You can often get much closer to insects though some of the Hawkers can be a bugger. I think photos speak for themselves. My butterflies are better than birds and dragons showing that they are more approachable. Just move slowly and watch where you cast a shadow...

Steve Gale said...

Well Alan, each 'group' has its own way of approaching the subjects; birds you know about; dragons, butts and moths generally allow a much bolder approach and the need to 'hide', pish or be devious often doesn't come into it. Plants are more of a challenge than you may think. Admittedly, they don't move, but they can be hard to pin down without precise directions, don't fly into view, or call, or sing and when not in flower can be buggers.

Alan Tilmouth said...

Interesting, my tinnitus related right side deafness no handicap when it comes to insects/moths/Dragons/Butterflies then. So weather requirements are different and I can worry less about blundering about. Surprised that neither of you mentioned location and does your 'eyeline' change depending on what your looking for or are you just finding these groups through general observation?
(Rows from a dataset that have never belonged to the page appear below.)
(** A string made of pairs of hexadecimal digits. *)
Inductive HexPairs : string → Prop :=
| HexPairs_nil : HexPairs ""
| HexPairs_pair c1 c2 r :
    HashUtils.isHexDigit c1 = true → HashUtils.isHexDigit c2 = true →
    HexPairs r → HexPairs (String c1 (String c2 r)).

(** The lower-case hexadecimal digit of a value below 16. *)
Definition hexChar (v : Z) : ascii :=
  if (v <? 10)%Z then ascii_of_nat (48 + Z.to_nat v)
  else ascii_of_nat (87 + Z.to_nat v).

(** What a search with the text filters [owner] and [tags], and with the
    test [named] that the store makes of the text query, asks of a stored
    file: to be active; to have a name or a description that passes the
    test; to belong to the owner, when the owner filter is populated; to
    carry one of the comma-separated tags, when the tags filter is
    populated.  A filter that is absent or empty asks nothing. *)
Definition meets (named : option (string → bool)) (owner tags : option string)
    (d : Model.FileMetadata) : bool :=
  Model.isActive d
  && match named with
     | Some test => test (Model.originalFileName d) || test (Model.description d)
     | None => true
     end
  && (if Js.truthy owner
      then String.eqb (Model.owner d) (Js.trim (default "" owner))
      else true)
  && (if Js.truthy tags
      then bool_decide
             (Exists (λ t, t ∈ Js.trim <$> Js.split "," (default "" tags))
                (Model.tags d))
      else true).

(** The test that the store makes of a text query: none when the query
    is absent or empty; [None] when the store refuses the pattern. *)
Definition queryTest `{Primitives} (query : option string)
  : option (option (string → bool)) :=
  if Js.truthy query
  then Some <$> regex_i (Js.VString (default "" query))
  else Some None.

(** Creation times from the newest to the oldest. *)
Definition newestFirst (l : list Z) : Prop :=
  StronglySorted (λ a b, (b ≤ a)%Z) l.

(** The page [p] of [l], [n] items to the page. *)
Definition pageOf {A} (p n : Z) (l : list A) : list A :=
  take (Z.to_nat n) (drop (Z.to_nat ((p - 1) * n)) l).

End Spec.
(** * Properties *)

(** ** White space at the ends of a string *)
Section Strings.
Import Spec.

Lemma trimStart_clean c r :
  Js.isWhiteSpace c = false → Js.trimStart (String c r) = String c r.
Proof. intros Hc. cbn [Js.trimStart]. by rewrite Hc. Qed.

Lemma trimEnd_cons c r :
  Js.trimEnd (String c r)
  = match Js.trimEnd r with
    | EmptyString =>
      if Js.isWhiteSpace c then EmptyString else String c EmptyString
    | kept => String c kept
    end.
Proof. reflexivity. Qed.

Lemma trimEnd_idempotent s : Js.trimEnd (Js.trimEnd s) = Js.trimEnd s.
Proof.
  induction s as [|c s IH]; [done|]. rewrite trimEnd_cons.
  destruct (Js.trimEnd s) as [|k kept] eqn:Hkept.
  - destruct (Js.isWhiteSpace c) eqn:Hc; [done|].
    rewrite trimEnd_cons. cbn [Js.trimEnd]. by rewrite Hc.
  - rewrite trimEnd_cons, IH. done.
Qed.
(** C7 (amended). Whatever name the caller supplies, a name accepted by
    [SanitizeFilename] has no path separator and no null byte, is not
    empty, "." or "..", and is at most 255 bytes long; what precedes the
    last slash of the input plays no part; an input that is empty or whose
    cleaned base name is empty, "." or ".." is refused; a cleaned name of
    at most 255 bytes is returned as it is; a longer one is cut to exactly
    255 bytes, keeping its extension, when the extension is at most 254
    bytes long, and refused otherwise; "../../../etc/passwd" gives
    "passwd", while backslashes are removed and what they separate is kept.
    And the [FilePath] of a created document is
    [filepath.Join(uploadDir, id.String())] for the freshly generated id: two
    calls that draw the same id store the same path, whatever the caller
    supplied. *)
Theorem sanitized_names_and_storage_path `{Runtime} :
  (forall filename r : string,
     SanitizeFilename filename = Ok r ->
     Forall safe_byte (of_string r) /\ ~ collapsed (of_string r)
     /\ len (of_string r) <= 255)
  /\ (forall dir name : bytes,
        name <> [] -> Forall (fun c => c <> "/"%char) name ->
        SanitizeFilename_bytes (dir ++ "/"%char :: name) = SanitizeFilename_bytes name)
  /\ (forall filename : bytes,
        filename = [] \/ collapsed (cleaned filename) ->
        SanitizeFilename_bytes filename = Err ErrInvalidFilename)
  /\ (forall filename : bytes,
        filename <> [] -> ~ collapsed (cleaned filename) ->
        len (cleaned filename) <= 255 ->
        SanitizeFilename_bytes filename = Ok (cleaned filename))
  /\ (forall filename : bytes,
        filename <> [] -> 255 < len (cleaned filename) ->
        (len (Ext (cleaned filename)) <= 254 ->
         exists r,
           SanitizeFilename_bytes filename = Ok r
           /\ len r = 255
           /\ Ext r = Ext (cleaned filename)
           /\ exists m, r = firstn m (cleaned filename) ++ Ext (cleaned filename))
        /\ (255 <= len (Ext (cleaned filename)) ->
            SanitizeFilename_bytes filename = Err ErrInvalidFilename))
  /\ SanitizeFilename "../../../etc/passwd" = Ok "passwd"%string
  /\ SanitizeFilename "..\..\windows\system32\config"
     = Ok "....windowssystem32config"%string
  /\ (forall (uploadDir : string) (st st' : State) (env : CreateEnv) (ownerID : UUID)
             (name originalName mimeType : string) (size : Z) (doc : Document.t),
        Create uploadDir st env ownerID name originalName mimeType size = (st', Ok doc) ->
        Document.FilePath doc = filepath_Join uploadDir (UUID_String (newID env))
        /\ documents st' = documents st ++ [doc])
  /\ (forall (uploadDir : string) (st1 st1' st2 st2' : State) (env1 env2 : CreateEnv)
             (owner1 owner2 : UUID) (name1 name2 orig1 orig2 mime1 mime2 : string)
             (size1 size2 : Z) (doc1 doc2 : Document.t),
        Create uploadDir st1 env1 owner1 name1 orig1 mime1 size1 = (st1', Ok doc1) ->
        Create uploadDir st2 env2 owner2 name2 orig2 mime2 size2 = (st2', Ok doc2) ->
        newID env1 = newID env2 ->
        Document.FilePath doc1 = Document.FilePath doc2).
Proof.
  split; [|split; [|split; [|split; [|split; [|split; [|split; [|split]]]]]]].
  - intros filename r Hok. apply sanitize_string_bytes in Hok.
    apply sanitize_ok_safe in Hok. exact Hok.
  - intros dir name Hne Hns.
    rewrite !sanitize_unfold by (try assumption; destruct dir; discriminate).
    rewrite cleaned_last_element by assumption. reflexivity.
  - apply sanitize_collapsed.
  - apply sanitize_fits.
  - intros filename Hne Hlen. split.
    + intros Hext. eexists. split; [apply sanitize_truncates; assumption|].
      split; [apply truncated_len; assumption|].
      split; [|eexists; reflexivity].
      apply Ext_truncated. eapply Forall_impl; [|apply cleaned_safe].
      intros c Hc. apply Hc.
    + apply sanitize_long_extension. exact Hlen.
  - reflexivity.
  - reflexivity.
  - intros uploadDir st st' env ownerID name originalName mimeType size doc Hc.
    apply Create_ok_inv in Hc. tauto.
  - intros uploadDir st1 st1' st2 st2' env1 env2 owner1 owner2 name1 name2 orig1 orig2
           mime1 mime2 size1 size2 doc1 doc2 H1 H2 Hid.
    apply Create_ok_inv in H1, H2.
    destruct H1 as (_ & -> & _). destruct H2 as (_ & -> & _). rewrite Hid. reflexivity.
Qed.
I guess i'm thinking here that many of the images of moths/dragons insect are much mearer ground level whereas birds tend to be higher in certain habitat, e.g woodland.

Ian Fisher said...

Hi Alan, Most moth sightings usually come either from a trap and are the placed in a photo friendly enviroment during the daytime or as Stewart showed earlier in the year, from somewhere where they have been attracted to a light and are trying to hide (i.e. on the shop wall).

Ian

Stewart said...

Yes you need to re adjust your focus, its like switching between bush bashing for warblers and seawatching...

St said...

location -habitat does come into it.
I agree with Stewart about adjusting focus. Once you have your eye in, it suprises you, what you have overlooked.

As with most wildlife a slow and steady approach pays big dividends.